Collaborative Care May Improve Outcomes in Patients With Substance Use Disorder

A randomized study finds that collaborative care can improve abstinence rates by increasing the number of patients at a community clinic who receive an evidence-based treatment.
Collaborative care has emerged as a proven model for effectively delivering mental health care across a variety of settings, yet this model has not been rigorously tested for treating patients with substance use disorders. A study appearing in the October issue of JAMA Internal Medicine found that implementing collaborative care in a community health setting is both feasible and beneficial for patients with substance use disorders.
“Collaborative care increases the capacity for primary care to deliver evidence-based substance use treatments, and when these treatments are provided, patients get better,” said lead study author Katherine Watkins, M.D., a psychiatrist and senior physician policy researcher at the RAND Corporation in Santa Monica, Calif.
Watkins told Psychiatric News that adapting the collaborative model for substance use disorders is important since primary care physicians may come into contact with people who might not recognize the extent of their disorder and/or that there are treatments available to help them. “Many people with a problem don’t want to identify as an addict, which is required when you visit an addiction specialist,” she said.
The trial involved 377 primary care patients with opioid and/or alcohol use disorders (OAUD) seen at two Los Angeles–area clinics, who were randomly assigned to collaborative care or usual care.
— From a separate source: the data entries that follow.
Lemma entry_outputs name ep : outputs (logged_entry name ep) s (entry_lines name ep s t).
Proof.
  pose proof (ki_core _ _ _ _ _ Hk) as Hci. unfold logged_entry, entry_lines.
  destruct (Nat.leb_spec MAX_ENDPOINTS ep) as [|Hep]; [apply out_say_last, out_ret|].
  destruct (core_endpoint _ _ _ _ _ Hci ep Hep) as (e & He & _). rewrite He.
  pose proof (reject_kernel_run ("api=" ++ name) ep) as Hrk.
  destruct (current_task s =? TASK0_INDEX).
  { match goal with |- outputs _ _ ?l => rewrite <- (app_nil_r l) end. eapply out_run; [exact Hrk|apply out_ret]. }
  apply (out_run _ _ _ [] _ _ _ Hrk). pose proof (reject_closed_run ("api=" ++ name) ep e Hep He) as Hrc.
  rewrite <- (app_nil_r (if is_closed e then _ else _)).
  destruct (is_closed e); (eapply out_run; [exact Hrc|]); [apply out_ret|].
  apply (out_step _ _ _ _ s s); [done|]. cbv zeta. rewrite current_bound. silence.
Qed.

(** The entry checks either reject the call or leave no trace. *)
Lemma entry_run name ep :
  match entry_outcome ep s with
  | Some _ => exists s', logged_entry name ep s = (entry_lines name ep s t, Ok (None, s'))
  | None => logged_entry name ep s = ([], Ok (Some (current_task s), s))
  end.
Proof.
  pose proof (entry_outputs name ep) as Hout. pose proof (erases_entry name ep s) as Her.
  destruct (ipc_entry_spec kr us _ _ _ ep _ Hk Ht Hd) as (r & s' & Hrun & Hr). rewrite Hrun in Her.
  destruct (logged_entry name ep s) as [ls r'] eqn:E. simpl in Her. subst r'.
  specialize (Hout _ _ _ E) as ->. destruct (entry_outcome ep s) as [err|] eqn:Ho.
  - destruct Hr as [-> ->]. by eexists.
  - destruct Hr as [-> ->]. f_equal. unfold entry_outcome in Ho. unfold entry_lines. by repeat case_match.
Qed.
End entry.

(** *** Receive *)

Section paths.
Context (B : Z).
(** ** Witnesses

    The kernel runs on the reference machine with 8 MiB of memory. *)

(** The timer preempts, then the running task waits for a message. *)
Lemma safe_under_any_programs_witness :
  exists w0 w, KernelState_new closing_features demo_memory demo_arch = Ok w0 /\
    kruns closing_features w0 [EvPreempt; EvSyscall (SysIpcRecv 0)] [] w /\
    silent debug_check_invariants (w_ks w).
Proof.
  destruct (safe_under_any_programs closing_features demo_memory demo_arch 2 eq_refl (proj1 demo_start)) as (w0 & Hnew & Hsafe).
  { vm_compute. congruence. }
  { rewrite demo_usable, length_fmap, length_seq. unfold TICK_FRAMES, CALL_FRAMES, PAGE_TABLE_FRAMES. lia. }
  destruct (Hsafe [] [] w0) as (_ & _ & _ & Hgo); [simpl; lia|constructor|].
  destruct (Hgo EvPreempt I) as (w1 & Hstep1).
  pose proof (kruns_snoc _ _ _ _ _ _ _ _ (kruns_nil _ w0) Hstep1) as Hrun1.
  destruct (fun Hl => Hsafe _ _ _ Hl Hrun1) as (_ & _ & _ & Hgo1); [simpl; lia|].
  assert (Hcur : match KernelState_new closing_features demo_memory demo_arch with
                 | Ok w0 => match event_call closing_features EvPreempt w0 with
                            | Ok (_, w1) => bool_decide (current_task (w_ks w1) <> TASK0_INDEX) = true
                            | Panicked _ => True
                            end
                 | Panicked _ => True
                 end) by (vm_compute; reflexivity).
  rewrite Hnew in Hcur. inversion Hstep1 as [? ? ? ? _ Hcall]. subst. rewrite Hcall in Hcur.
  destruct (Hgo1 (EvSyscall (SysIpcRecv 0))) as (w2 & Hstep2).
  { split; [exact (bool_decide_eq_true_1 _ Hcur)|exact I]. }
  pose proof (kruns_snoc _ _ _ _ _ _ _ _ Hrun1 Hstep2) as Hrun2.
  destruct (fun Hl => Hsafe _ _ _ Hl Hrun2) as (_ & _ & Hq & _); [simpl; lia|].
  exists w0, w2. exact (conj Hnew (conj Hrun2 Hq)).
Defined.
(** C40: the handler trusts the stack pointer.  In any ready system, with the kernel
    registered and the demo's roots known: ring 3 executes [int 0x80] with a stack
    pointer of its choice, so that the result slot 48 bytes below it is an
    aligned word outside the user slot, on a page of the user's root that is
    writable but closed to ring 3 (no USER bit) and holds no page table.  If the
    words read as the request name no served call, the handler, which runs in
    ring 0 and does not check that the mailbox is in the user slot, returns to
    ring 3 with that kernel word overwritten by 0. *)
Theorem int80_overwrites_kernel_memory (ft : Features) (kr : PhysFrame) (us : list PhysFrame) (i : Irq)
    (w : World (Paging M)) (r : PhysFrame) (rsp sysno a0 a1 a2 : Z) (f : PhysFrame) (fl : Z)
    (Hs : ready kr us (w_arch w)) (Hr : r ∈ us) (Hroots : known_roots i (w_arch w) = Some (r, kr))
    (Hreg : KERNEL_STATE_ADDR i <> 0) (Hrsp : mailbox_addressable rsp)
    (Hout : is_user_space_addr_u64 (mailbox_slot rsp OFF_RET) = false)
    (Hpage : hw_walk (pg_mem (w_arch w)) r (mailbox_slot rsp OFF_RET) = Some (f, fl))
    (Hclosed : x86_contains fl X86_USER_ACCESSIBLE = false) (Hwrite : x86_contains fl X86_WRITABLE = true)
    (Hdata : ~ paging_tables kr us (w_arch w) f)
    (Hreq : request_of (pg_mem (w_arch w)) r rsp = (sysno, a0, a1, a2))
    (Hno : sysno ∉ [1; 2; 10; 11; 12; 30; 31]) :
  let pa := frame_number f * PAGE_SIZE + mailbox_slot rsp OFF_RET mod PAGE_SIZE in
  exists i' s', int80_handler_mailbox im ft rsp (i, w) = Ok (Iretq, (i', {| w with w_arch := s' |})) /\
    ready kr us s' /\ pg_cr3 s' = r /\ hw_load (pg_mem s') pa = 0 /\
    forall pa', pa' mod 8 = 0 -> pa' <> pa -> hw_load (pg_mem s') pa' = hw_load (pg_mem (w_arch w)) pa'.
Proof.
  intros pa. destruct Hrsp as [Hcan Hal]. assert (Hc : canonical (mailbox_slot rsp OFF_RET)) by (apply Hcan; set_solver).
  rewrite x86_walk in Hpage by done. apply fmap_Some in Hpage as (l & Hl & [= Ef Efl]).
  destruct (int80_pure_request ft kr us i w r rsp sysno a0 a1 a2 0 Hs Hr Hroots Hreg (conj Hcan Hal))
    as (i' & s' & Hrun & Hs' & Hcr & _ & Hm); [|done|intros s1; by apply unknown_dispatch|].
  { intros l'. unfold slot. rewrite Hl. intros [= <-]. by rewrite <- Ef. }
  exists i', s'. split_and!; try done; rewrite Hm; unfold rw_memory, slot; rewrite Hl, <- Efl, Hwrite, <- Ef.
  - apply x86_load_store; [by apply frame_word_aligned|done].
  - intros pa' Hpa' Hne. apply x86_load_other; [by apply frame_word_aligned|done|done].
Qed.

End int80.

(** ** The tables of the CPU *)

(** The linker puts the kernel below the fourth level-4 slot; a stack has room for
    a word. *)
Definition low_address (a : Z) : Prop := 0 <= a < 2 ^ 41.
Definition low_top (a : Z) : Prop := 16 <= a < 2 ^ 41.
Record tables_ok (tb : Tables) : Prop := {
  to_low : low_address (tb_page_fault tb) /\ low_address (tb_gp tb) /\ low_address (tb_double_fault tb) /\
    low_address (tb_int80 tb) /\ low_address (tb_idt_low tb) /\ low_address (tb_idt_high tb) /\
    low_address (tb_gdt tb) /\ low_address (tb_tss tb);
  to_stacks : low_top (tb_rsp0 tb) /\ low_top (tb_df_ist tb) /\ low_top (tb_pf_ist tb) }.

Definition ALIAS_OFFSET : Z := 0xfffffe0000000000.

(** [arch::init] and [start] load the tables. *)
Definition load_tables `{X86Addr} {G} `{GdtOps G} (tb : Tables) : ST (Cpu G) unit := interrupts_init tb ;; reload_idt_high_alias tb.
Each clinic had therapists trained in behavioral therapy as well as clinicians trained to administer Vivitrol, a long-acting naltrexone injection (for alcohol use disorder), or sublingual buprenorphine/naloxone (for opioid use disorder).
Participants receiving collaborative care were paired with a care coordinator, who regularly met with them and assessed their progress. Participants in the usual care group were told the clinic offered OAUD treatment and were given a phone number for scheduling appointments, but received no other outreach by staff.
After six months, participants in the collaborative care group were more likely than people receiving usual care to receive an evidence-based OAUD treatment (39 percent versus 17 percent) and more likely to be abstinent from opioids or alcohol (33 percent versus 22 percent), the authors reported.
Still, Watkins noted that there is much room for improvement. “Even in the collaborative care group, when offered a treatment, more than 60 percent of patients said, ‘No thank you,’” she said. “That shows we haven’t met their needs. We need to understand their perspective and match appropriate treatments.”
In addition, while patients were more receptive to behavioral therapies, only 13 percent of patients in either group received a medication-assisted therapy like naltrexone (13.4 percent in the collaborative care group and 12.6 percent in the usual care group). There was no difference between the collaborative care and usual care groups in terms of health-related quality of life.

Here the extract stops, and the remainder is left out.